Si legge nelle slide del Governo, così come sul documento di esperti contenente le “Ragioni del sì”, che il sistema delle garanzie verrebbe significativamente potenziato (anche) grazie a un quorum più alto per eleggere il Presidente della Repubblica. L’affermazione appare difficilmente sostenibile. Vediamo perché. Con la riforma, l’elezione avverrebbe da parte di un organo e con maggioranze diversi rispetto ad ora. Partiamo dall’organo. Il Parlamento in seduta comune cambierebbe fisionomia a causa della mutata struttura del Senato, con la riduzione di quasi un quarto dei componenti (da circa 950 a circa 730 unità), e un differente equilibrio tra i due rami (da un rapporto di 2 a 1 a uno di 6,3 a 1 a favore della Camera). I componenti esprimerebbero una diversa rappresentanza: della nazione i deputati, delle istituzioni territoriali i senatori elettivi, mentre non pare chiaro cosa rappresenteranno i senatori non elettivi (sia quelli nominati sia gli ex Presidenti della Repubblica). Verrebbero poi meno i 58 delegati regionali attualmente previsti.
Passiamo alle maggioranze. Oggi si richiede quella dei 2/3 dell’assemblea nei primi tre scrutini e quella assoluta (vale a dire la metà più uno degli aventi diritto) dal quarto in avanti. Con il testo riformato si richiederebbe pur sempre la maggioranza dei 2/3 dell’assemblea nei primi tre scrutini, poi quella dei 3/5 nei tre scrutini successivi (dal quarto al sesto), fino a considerare sufficiente la maggioranza dei 3/5 (non, però, dell’assemblea, ma) dei votanti dal settimo in avanti. In sostanza, con un minimo di approssimazione poiché i numeri non sono fissi, dall’attuale consenso di oltre 660 voti nei primi tre scrutini e non meno di circa 500 in quelli successivi, si passerebbe (calcolando, per semplicità, in 730 la composizione del nuovo organo) a 487 voti nei primi tre scrutini (i 2/3 di 730), a 438 nei successivi tre (i 3/5 di 730), fino a un numero imprecisabile, perché calcolato sui votanti, dal settimo in avanti.

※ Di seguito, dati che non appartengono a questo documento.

(* ===== verification/TrapRun.v ===== *)
(** * A machine on which traps happen

    Concrete states for the theorems of TrapClaims: a process whose page table maps
    its trapframe, interrupted, making a system call and being killed; a kernel
    interrupted by the timer; a hart that starts. *)

From S2P Require Import Prelude Mem Kalloc Vm Bio FsLayout TxnLayer Fs Pipe User Printf Proc File Syscall Tty Virtio Riscv RiscvSpec Trap TrapSpec TrapKernel TrapClaims.

(** ** A page table of three pages that maps one page *)

Section one_page.
Context (kend root l1 l0 pa va f : Z).
Context (kend_pos : 0 < kend) (root_ok : kpage kend root) (l1_ok : kpage kend l1) (l0_ok : kpage kend l0).
Context (distinct : root <> l1 /\ root <> l0 /\ l1 <> l0 /\ pa <> root /\ pa <> l1 /\ pa <> l0).
Context (pa_ok : pa mod PGSIZE = 0 /\ 0 <= pa < 2 ^ 56) (va_ok : 0 <= va < MAXVA /\ va mod PGSIZE = 0) (f_ok : 0 <= f < 1024).

Definition one_page : pmem :=
  store64 (store64 (store64 ∅ (root + 8 * PX 2 va) (mkpte l1 PTE_V)) (l1 + 8 * PX 1 va) (mkpte l0 PTE_V)) (l0 + 8 * PX 0 va) (mkpte pa f).
Definition one_tree : ptree := mkPtree root {[ PX 2 va := l1 ]} {[ (PX 2 va, PX 1 va) := l0 ]}.

Lemma load64_empty a : load64 ∅ a = 0.
Proof. reflexivity. Qed.

Lemma one_page_other p a : kpage kend p -> 0 <= a < 512 ->
  (p, a) <> (root, PX 2 va) -> (p, a) <> (l1, PX 1 va) -> (p, a) <> (l0, PX 0 va) -> load64 one_page (p + 8 * a) = 0.
Proof.
  intros [Hp _] Ha N2 N1 N0. pose proof (PX_range 2 va ltac:(lia)). pose proof (PX_range 1 va ltac:(lia)). pose proof (PX_range 0 va ltac:(lia)).
  destruct root_ok as [R _], l1_ok as [L1 _], l0_ok as [L0 _]. unfold PGSIZE in *.
  assert (forall q b, q mod 4096 = 0 -> 0 <= b < 512 -> (p, a) <> (q, b) -> p + 8 * a + 8 <= q + 8 * b \/ q + 8 * b + 8 <= p + 8 * a) as Hd.
  { intros q b Hq Hb Hn. destruct (decide (p = q)) as [->|]; [|dlia]. assert (a <> b) by congruence. lia. }
  unfold one_page. rewrite !load_store64_other by by apply Hd. apply load64_empty.
Qed.

Lemma one_page_at :
  load64 one_page (root + 8 * PX 2 va) = mkpte l1 PTE_V /\ load64 one_page (l1 + 8 * PX 1 va) = mkpte l0 PTE_V /\
  load64 one_page (l0 + 8 * PX 0 va) = mkpte pa f.
Proof.
  pose proof (PX_range 2 va ltac:(lia)). pose proof (PX_range 1 va ltac:(lia)). pose proof (PX_range 0 va ltac:(lia)).
  pose proof (mkpte_V_range kend kend_pos l1 l1_ok). pose proof (mkpte_V_range kend kend_pos l0 l0_ok).
  pose proof (mkpte_range pa f ltac:(lia) f_ok). destruct root_ok as [R _], l1_ok as [L1 _], l0_ok as [L0 _]. unfold PGSIZE in *.
  unfold one_page. split_and!.
  - rewrite !load_store64_other by dlia. by apply load_store64_same.
  - rewrite load_store64_other by dlia. by apply load_store64_same.
  - by apply load_store64_same.
Qed.

Lemma one_page_inv : vm_inv kend (mkKst one_page 0) one_tree [].
Proof.
  destruct one_page_at as (E2 & E1 & E0). split; cbn [kmem freelist].
  - split_and!; [done|apply NoDup_nil_2|apply Forall_nil_2].
  - split; cbn [one_tree pt_root pt_l1 pt_l0].
    + intros i Hi. unfold points_to. destruct (decide (i = PX 2 va)) as [->|Hn]; [by rewrite lookup_singleton_eq|].
      rewrite lookup_singleton_ne by done. rewrite one_page_other; naive_solver.
    + intros i p j [<- <-]%lookup_singleton_Some Hj. unfold points_to. destruct (decide (j = PX 1 va)) as [->|Hn]; [by rewrite lookup_singleton_eq|].
      rewrite lookup_singleton_ne by congruence. rewrite one_page_other; naive_solver.
    + intros i j q [[= <- <-] <-]%lookup_singleton_Some. rewrite lookup_singleton_eq. by eexists.
  - intros [|i|i j] p Hp; cbn in Hp; [injection Hp as <-|apply lookup_singleton_Some in Hp as [_ <-]|apply lookup_singleton_Some in Hp as [_ <-]];
      (split; [done|apply not_elem_of_nil]).
  - intros r r' p Hr Hr'. destruct r as [|i|i j], r' as [|i'|i' j']; cbn in Hr, Hr';
      repeat match goal with H : _ !! _ = Some _ |- _ => apply lookup_singleton_Some in H as [? ?] end; destruct distinct as (?&?&?&?&?&?); congruence.
Qed.

Lemma one_page_maps :
  Z.land f PTE_V <> 0 -> Z.land f PTE_R <> 0 -> Z.land f PTE_W <> 0 -> Z.land f PTE_U = 0 ->
  maps (MAKE_SATP root) one_page va pa PGSIZE.
Proof.
  intros HV HR HW HU. apply (maps_page kend kend_pos (mkKst one_page 0) one_tree [] va pa f); try done; try apply one_page_inv; try apply va_ok; try apply pa_ok.
  - unfold pte_of. cbn [one_tree tbl pt_l0]. rewrite lookup_singleton_eq. apply one_page_at.
  - intros [|i|i j] p Hp; cbn in Hp; [injection Hp as <-|apply lookup_singleton_Some in Hp as [_ <-]|apply lookup_singleton_Some in Hp as [_ <-]]; naive_solver.
Qed.
End one_page.

(** ** Devices that are silent, and a kernel without files *)

#[local] Instance run_txn : TxnOps unit := {|
  t_bread _ _ := ret 0%nat; t_data _ := ret []; t_set _ _ := ret tt; t_log _ := ret tt; t_brelse _ := ret tt
|}.
#[local] Instance run_op : OpOps unit := {| t_begin_op := ret tt; t_end_op := ret tt |}.
#[local] Instance run_files : FileOps (kfs unit) := {|
  f_dup f := ret f; f_close _ := ret tt; i_dup i := ret i; i_put _ := ret tt; i_root := ret 1%nat
|}.
#[local] Instance run_uart : UartDev unit := {| ReadReg _ := ret 0; WriteReg _ _ := ret tt |}.
#[local] Instance run_virtio : VirtioRegs unit := {| R_read _ := ret 0; R_write _ _ := ret tt |}.
#[local] Instance run_plic : PlicDev unit := {| plic_read _ := ret 0; plic_write _ _ := ret tt |}.
#[local] Instance run_drivers : Drivers (kfs unit) unit unit := {|
  tty_of _ := mkTty (mkCons [] 0 0 0) (mkUart [] 0 0) false tt [];
  put_tty _ f := f;
  disk_of _ := mkVst [] 0 (mkVmem [] 0 [] 0 [] [] [] []) tt [];
  put_disk _ f := f
|}.

Definition run_proc (killed : bool) : proc :=
  mkProc RUNNING None killed 0 5 (Some 0%nat) 0x5000 4096 (3 * 4096) (6 * 4096) (0, 0) (replicate NOFILE None) (Some 1%nat) (replicate 16 x00).
Definition other_proc : proc :=
  mkProc UNUSED None false 0 0 None 0 0 0 0 (0, 0) (replicate NOFILE None) None (replicate 16 x00).
Definition run_mem : kst := kernel_words (6 * 4096) 0 0x6000 0x8000 1 (mkKst (one_page (3 * 4096) (4 * 4096) (5 * 4096) (6 * 4096) TRAPFRAME 7) 0).
Definition run_kernel (killed : bool) : pstate (kfs unit) :=
  mkPs (other_proc :: run_proc killed :: replicate 62 other_proc) 6 (Some 0%nat) run_mem
    (mkKfs (mkFs tt (mkSb 0 0 0 0 0 0 0 0) []) [] ∅ []).
Definition run_hart : hart :=
  mkHart (fun r => match r with X_a7 => 11 | _ => 7 end)
    (fun c => match c with CSR_satp => MAKE_SATP (3 * 4096) | CSR_stvec => TRAMPOLINE | CSR_sstatus => 2 | _ => 0 end) UMode 100.
Definition run_mach (killed : bool) : mach unit unit := mkMach run_hart (run_kernel killed) tt 0 false.

(** Its traps, with the trampoline, [uservec] and so on at these addresses. *)
Definition run_trap : (reg -> Z) -> Z -> Z -> M (mach unit unit) uend :=
  user_trap 4096 0x1000 0 0x1000 0x1200 0x9000 0x8000 0x100 (fun _ => 0) (fun _ => 0) (fun _ _ => 0) 0 0 (fun _ => None) (fun _ => None) [] [] [] [] 1.

Lemma run_mapped : maps (MAKE_SATP (3 * 4096)) (kmem run_mem) TRAPFRAME (6 * 4096) TF_size.
Proof.
  unfold run_mem. eapply maps_same; [|apply kernel_words_same]. apply (maps_shorter _ _ _ _ PGSIZE); [|done].
  apply (one_page_maps 4096); by vm_compute.
Qed.

Lemma run_words :
  load64 (kmem run_mem) (6 * 4096 + TF_kernel_satp) = 0 /\ load64 (kmem run_mem) (6 * 4096 + TF_kernel_sp) = 0x6000 /\
  load64 (kmem run_mem) (6 * 4096 + TF_kernel_trap) = 0x8000 /\ load64 (kmem run_mem) (6 * 4096 + TF_kernel_hartid) = 1.
Proof. by apply kernel_words_in. Qed.

#[local] Opaque run_mem.

Lemma run_in_user killed : in_user 0x1000 0x1000 0x8000 1 (run_proc killed) 0 1 (run_mach killed).
Proof.
  destruct run_words as (W1 & W2 & W3 & W4). split; [reflexivity..|exact run_mapped|exact W1|exact W2|exact W3|exact W4].
Qed.

#[local] Transparent run_mem.

Lemma run_regs : machine_regs run_hart.
Proof. split; [|done]. by intros []. Qed.

(** The interrupt controller has nothing to report. *)
Lemma run_devintr ta tc dc pt rn me (m : mach unit unit) :
  h_csr (m_hart m) CSR_scause = 0x8000000000000009 -> devintr ta tc dc pt rn me m = Ok 1 m.
Proof.
  intros H. unfold devintr. rewrite (bind_ok _ _ _ _ _ (hw_ok r_scause m _ _ eq_refl)). rewrite H. by destruct m as [h k [] t f].
Qed.

Lemma user_interrupt_transparent_witness :
  exists m', run_trap (fun _ => 0) 0x8000000000000009 0 (run_mach false) = Ok (UReturn (MAKE_SATP (3 * 4096))) m' /\
    h_x (m_hart m') X_t3 = 7 /\ h_pc (m_hart m') = 100.
Proof.
  destruct (user_interrupt_transparent 4096 0x1000 0 0x1000 0x1200 0x9000 0x8000 0x100 (fun _ => 0) (fun _ => 0) (fun _ _ => 0) 0 0
    (fun _ => None) (fun _ => None) [] [] [] [] ltac:(lia) 1 (run_proc false) 0 1 (run_mach false) (fun _ => 0) 0x8000000000000009 0
    (run_in_user false) run_regs ltac:(done) eq_refl) as (m1 & _ & He & _ & H & _).
  destruct (H 1 _ (run_devintr _ _ _ _ _ _ (handling 0x9000 (run_proc false) m1) (en_scause _ _ _ _ _ _ _ _ He)) ltac:(done) ltac:(done)) as (m3 & E & _ & Hx & Hpc).
  exists m3. split; [exact E|]. split; [exact (Hx X_t3)|exact Hpc].
Defined.


Definition exits (r : uend) : bool := match r with UExit => true | _ => false end.

Definition run_killed : mach unit unit := run_state (run_mach true) (run_trap (fun _ => 0) 8 0 (run_mach true)).

Lemma run_killed_ok : run_trap (fun _ => 0) 8 0 (run_mach true) = Ok UExit run_killed.
Proof. refine (run_state_ok exits UExit _ _ _ _); [by intros []|]. vm_cast_no_check (eq_refl true). Qed.

#[local] Opaque run_killed.


(** An idle hart, on which the timer has interrupted the scheduler. *)
Definition idle_mach : mach unit unit :=
  mkMach (mkHart (fun r => match r with X_sp => 0x7000 | X_tp => 1 | _ => 7 end) (fun c => match c with CSR_sstatus => 2 | _ => 0 end) SMode 0x100)
    (run_kernel false) tt 0 false.

Lemma idle_room : stack_room idle_mach (0x7000 - 256).
Proof.
  split; [reflexivity|]. split; [|vm_compute; split; discriminate]. intros h s perm k Hm Hc _ _ Hk Hl. unfold phys. rewrite Hm, Hc.
  change (h_x (m_hart idle_mach) X_sp - 256) with (0x7000 - 256).
  replace ((0x7000 - 256 + 8 * k) mod 8) with 0 by dlia. reflexivity.
Qed.

Lemma idle_devintr ta tc dc pt rn (m : mach unit unit) :
  h_csr (m_hart m) CSR_scause = 0x8000000000000001 -> h_x (m_hart m) X_tp = 1 ->
  exists m', devintr ta tc dc pt rn None m = Ok 2 m'.
Proof.
  intros H Ht. unfold devintr. rewrite (bind_ok _ _ _ _ _ (hw_ok r_scause m _ _ eq_refl)). rewrite H.
  change (istrue (Z.land 0x8000000000000001 0x8000000000000000) && (Z.land 0x8000000000000001 0xff =? 9)) with false.
  change (0x8000000000000001 =? 0x8000000000000001) with true. cbv iota.
  eexists. erewrite bind_ok; [|unfold cpuid; rewrite (bind_ok _ _ _ _ _ (hw_ok r_tp _ _ _ eq_refl)); cbn [with_hart m_hart]; rewrite Ht; reflexivity].
  reflexivity.
Qed.

Lemma idle_regs : machine_regs (m_hart idle_mach).
Proof. split; [|done]. by intros []. Qed.


(** Hart 0 starts. *)
Definition reset_hart : hart := mkHart (fun _ => 0) (fun _ => 0) MMode 0x1000.

Lemma start_and_timer_witness :
  exists h s, start 0x80000100 0x80000200 0x80009000 (reset_hart, mkKst ∅ 0) = Ok tt (h, s) /\ h_mode h = SMode /\ h_pc h = 0x80000100.
Proof.
  destruct (start_and_timer 0x80000100 0x80000200 0x80009000 ltac:(by vm_compute) reset_hart (mkKst ∅ 0) 0 eq_refl eq_refl ltac:(lia)
    ltac:(left; by vm_compute)) as [(h & s & E & Hm & Hpc & _) _].
  exists h, s. split; [exact E|]. split; [exact Hm|exact Hpc].
Defined.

Si può provare a fare, al riguardo, qualche ipotesi. A un estremo, allorché siano presenti e votino tutti i componenti, il numero richiesto rimarrebbe di 438. E’ però ragionevole immaginare un numero fisiologico di assenze. Se si esamina la serie delle votazioni dal 1948, nelle dodici occasioni si sono registrati assenti, in media, tra 16 e 17 elettori. Calcolando i 3/5 dei votanti sul numero conseguente (713), la maggioranza richiesta scenderebbe a 428.
All’altro estremo, stante la regola generale di validità delle deliberazioni (art. 64 Cost.), che impone la presenza della maggioranza dei componenti, si potrebbe dare come caso limite il numero di 366 (la metà più uno di 730), risultando allora sufficienti per l’elezione 220 voti a favore (i 3/5 di 366).
Ogni considerazione sul significato politico di queste maggioranze andrebbe poi condotta alla luce della nuova legge elettorale. In forza dell’Italicum, infatti, sono attribuiti comunque 340 seggi alla lista che ottiene, su base nazionale, almeno il 40% dei voti validi o, in mancanza, a quella che prevale nel turno di ballottaggio.
In conclusione, numeri alla mano, l’affermazione che il quorum sia più alto e il sistema potenziato appare, all’evidenza, ben poco fondata.
Sia sul piano astratto, dal momento che si passa dalla maggioranza assoluta dei componenti a quella bensì dei 3/5, ma dei votanti, e ciò riflette, di per sé stesso, una riduzione delle garanzie.
Sia in concreto. Pur tenendo conto della ridotta composizione del nuovo Parlamento in seduta comune (ma dovendo allora considerare anche i criteri di scelta dei senatori e il possibile ampio premio di maggioranza alla Camera), il quorum in assoluto più alto per l’elezione sarebbe, come detto, di 487 unità, per poi scendere a 438 e a numeri ulteriormente più bassi. Questi, invece, i numeri dei voti risultati necessari in occasione delle elezioni succedutesi finora: Einaudi, 451; Gronchi, 422; Segni, 428; Saragat, 482; Leone, 505; Pertini, 506; Cossiga, 674; Scalfaro, 508; Ciampi, 674; Napolitano I, 505; Napolitano II, 504; Mattarella, 505. Senza considerare la circostanza che due sole volte l’elezione è avvenuta nei primi tre scrutini, mentre cinque sono le occasioni in cui essa è intervenuta, diciamo, dal terzo al sesto (che però in passato non aveva rilevanza) e cinque dopo il settimo, allorché scatterebbe, secondo la nuova disciplina, proprio l’abbassamento ai tre quinti del votanti, oggettivamente meno garantista nell’ottica della legittimazione di cui deve godere il Capo dello Stato.